Aim of the exercise
Word for word, transcribe every line below.

Source data:
(* ===== verification/SocPerfMode.v ===== *)
(** * SocPerf plugin: the weak interaction mode

    The mode is on when it is enabled, no customised game runs and no focused
    application is one of the configured ones. *)
From S2P Require Import Prelude Json ResType PluginConfig PluginMgr SignatureValidator SocPerf SocPerfHandlers SocPerfFacts.

(** ** SocPerf plugin: start

    Which event types the plugin subscribes to and which it handles. *)
Lemma elem_of_set_in_order X x : x ∈ set_in_order X <-> x ∈ X.
Proof. unfold set_in_order. rewrite merge_sort_Permutation. apply elem_of_elements. Qed.
Lemma elem_of_pairs_in_order X x : x ∈ pairs_in_order X <-> x ∈ X.
Proof. unfold pairs_in_order. rewrite merge_sort_Permutation. apply elem_of_elements. Qed.

Lemma lookup_insert_handler_None kv m t :
  insert_handler kv m !! t = None <-> m !! t = None /\ t <> kv.1.
Proof.
  destruct kv as [k h]. unfold insert_handler. simpl. destruct (m !! k) eqn:E.
  - split; [|tauto]. intros Ht. split; [done|congruence].
  - rewrite lookup_insert_None. naive_solver.
Qed.

(** A type has a handler when it is in the list of entries. *)
Lemma insert_handlers_dom l m t :
  is_Some (insert_handlers l m !! t) <-> is_Some (m !! t) \/ t ∈ l.*1.
Proof.
  revert m. induction l as [|kv l IH]; intros m; simpl.
  - split; [by left|]. intros [?|Ht]; [done|]. by apply elem_of_nil in Ht.
  - rewrite IH, elem_of_cons, <- !not_eq_None_Some, lookup_insert_handler_None.
    destruct (decide (t = kv.1)); tauto.
Qed.

Lemma elem_of_when_built {A} b (l : list A) x : x ∈ when_built b l <-> b = true /\ x ∈ l.
Proof. destruct b; simpl; [tauto|]. rewrite elem_of_nil. naive_solver. Qed.

Section start.
Context {J K : Type} `{!Json J} {B : Build} {SB : SocBuild} `{!SocEnv K} `{!SignatureChecker K}.
Implicit Types (s : SocPerf K) (p : PluginMgr J (SocPerf K)).

(** The tables belong to the configured event types; [X] and [Y] are the event types
    to subscribe to. *)
Context (X : gset Z) (Y : gset (Z * Z)).
Definition tables s : Prop :=
  X = sp_resTypes s /\ Y = sp_resTypeWithVal_ s /\
  sp_resTypes s = list_to_set (soc_resTypes s) /\
  sp_resTypeWithVal_ s = list_to_set (soc_resTypeWithVal s) /\
  functionMap s = insert_handlers (first_handlers ++ event_handlers s) ∅.

(** What is subscribed. *)
Definition listed (t : Z) p : Prop := LIB_NAME ∈ GetPluginListByResType t p.
Definition listed_at (t v : Z) p : Prop :=
  LIB_NAME ∈ GetPluginListByResTypeAndValue t v p \/ listed t p.
Definition all_listed p : Prop :=
  (forall t, t ∈ X -> listed t p) /\ (forall t v, (t, v) ∈ Y -> listed_at t v p).
Definition started p : Prop := tables (host p) /\ all_listed p.

(** Steps that leave the tables alone. *)
#[local] Hint Extern 2 (safe _ (st_modify _)) =>
  apply safe_modify; intros ? Hsame; exact Hsame : safe.
Lemma tables_call c : safe tables (call (K := K) c).
Proof. unfold call. safe_auto. Qed.
Lemma tables_on_env {A} (f : K -> A * K) : safe tables (on_env f).
Proof. intros s Hs. unfold on_env. destruct (f (sp_env s)). exact Hs. Qed.
#[local] Hint Resolve tables_call tables_on_env : safe.

Lemma tables_for_each_sub (f : SubItem -> ST (SocPerf K) unit) c :
  (forall sub, safe tables (f sub)) -> safe tables (for_each_sub f c).
Proof. intros Hf. unfold for_each_sub. safe_auto. Qed.

Lemma tables_any_key_app uids : safe tables (any_key_app (K := K) uids).
Proof. induction uids; simpl; unfold is_key_app; safe_auto. Qed.
#[local] Hint Resolve tables_any_key_app : safe.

Task output
(* ===== verification/SocPerfMode.v ===== *)
(** * SocPerf plugin: the weak interaction mode

    The mode is on when it is enabled, no customised game runs and no focused
    application is one of the configured ones. *)
From S2P Require Import Prelude Json ResType PluginConfig PluginMgr SignatureValidator SocPerf SocPerfHandlers SocPerfFacts.

(** ** SocPerf plugin: start

    Which event types the plugin subscribes to and which it handles. *)
Lemma elem_of_set_in_order X x : x ∈ set_in_order X <-> x ∈ X.
Proof. unfold set_in_order. rewrite merge_sort_Permutation. apply elem_of_elements. Qed.
Lemma elem_of_pairs_in_order X x : x ∈ pairs_in_order X <-> x ∈ X.
Proof. unfold pairs_in_order. rewrite merge_sort_Permutation. apply elem_of_elements. Qed.

Lemma lookup_insert_handler_None kv m t :
  insert_handler kv m !! t = None <-> m !! t = None /\ t <> kv.1.
Proof.
  destruct kv as [k h]. unfold insert_handler. simpl. destruct (m !! k) eqn:E.
  - split; [|tauto]. intros Ht. split; [done|congruence].
  - rewrite lookup_insert_None. naive_solver.
Qed.

(** A type has a handler when it is in the list of entries. *)
Lemma insert_handlers_dom l m t :
  is_Some (insert_handlers l m !! t) <-> is_Some (m !! t) \/ t ∈ l.*1.
Proof.
  revert m. induction l as [|kv l IH]; intros m; simpl.
  - split; [by left|]. intros [?|Ht]; [done|]. by apply elem_of_nil in Ht.
  - rewrite IH, elem_of_cons, <- !not_eq_None_Some, lookup_insert_handler_None.
    destruct (decide (t = kv.1)); tauto.
Qed.

Lemma elem_of_when_built {A} b (l : list A) x : x ∈ when_built b l <-> b = true /\ x ∈ l.
Proof. destruct b; simpl; [tauto|]. rewrite elem_of_nil. naive_solver. Qed.

Section start.
Context {J K : Type} `{!Json J} {B : Build} {SB : SocBuild} `{!SocEnv K} `{!SignatureChecker K}.
Implicit Types (s : SocPerf K) (p : PluginMgr J (SocPerf K)).

(** The tables belong to the configured event types; [X] and [Y] are the event types
    to subscribe to. *)
Context (X : gset Z) (Y : gset (Z * Z)).
Definition tables s : Prop :=
  X = sp_resTypes s /\ Y = sp_resTypeWithVal_ s /\
  sp_resTypes s = list_to_set (soc_resTypes s) /\
  sp_resTypeWithVal_ s = list_to_set (soc_resTypeWithVal s) /\
  functionMap s = insert_handlers (first_handlers ++ event_handlers s) ∅.

(** What is subscribed. *)
Definition listed (t : Z) p : Prop := LIB_NAME ∈ GetPluginListByResType t p.
Definition listed_at (t v : Z) p : Prop :=
  LIB_NAME ∈ GetPluginListByResTypeAndValue t v p \/ listed t p.
Definition all_listed p : Prop :=
  (forall t, t ∈ X -> listed t p) /\ (forall t v, (t, v) ∈ Y -> listed_at t v p).
Definition started p : Prop := tables (host p) /\ all_listed p.

(** Steps that leave the tables alone. *)
#[local] Hint Extern 2 (safe _ (st_modify _)) =>
  apply safe_modify; intros ? Hsame; exact Hsame : safe.
Lemma tables_call c : safe tables (call (K := K) c).
Proof. unfold call. safe_auto. Qed.
Lemma tables_on_env {A} (f : K -> A * K) : safe tables (on_env f).
Proof. intros s Hs. unfold on_env. destruct (f (sp_env s)). exact Hs. Qed.
#[local] Hint Resolve tables_call tables_on_env : safe.

Lemma tables_for_each_sub (f : SubItem -> ST (SocPerf K) unit) c :
  (forall sub, safe tables (f sub)) -> safe tables (for_each_sub f c).
Proof. intros Hf. unfold for_each_sub. safe_auto. Qed.

Lemma tables_any_key_app uids : safe tables (any_key_app (K := K) uids).
Proof. induction uids; simpl; unfold is_key_app; safe_auto. Qed.
#[local] Hint Resolve tables_any_key_app : safe.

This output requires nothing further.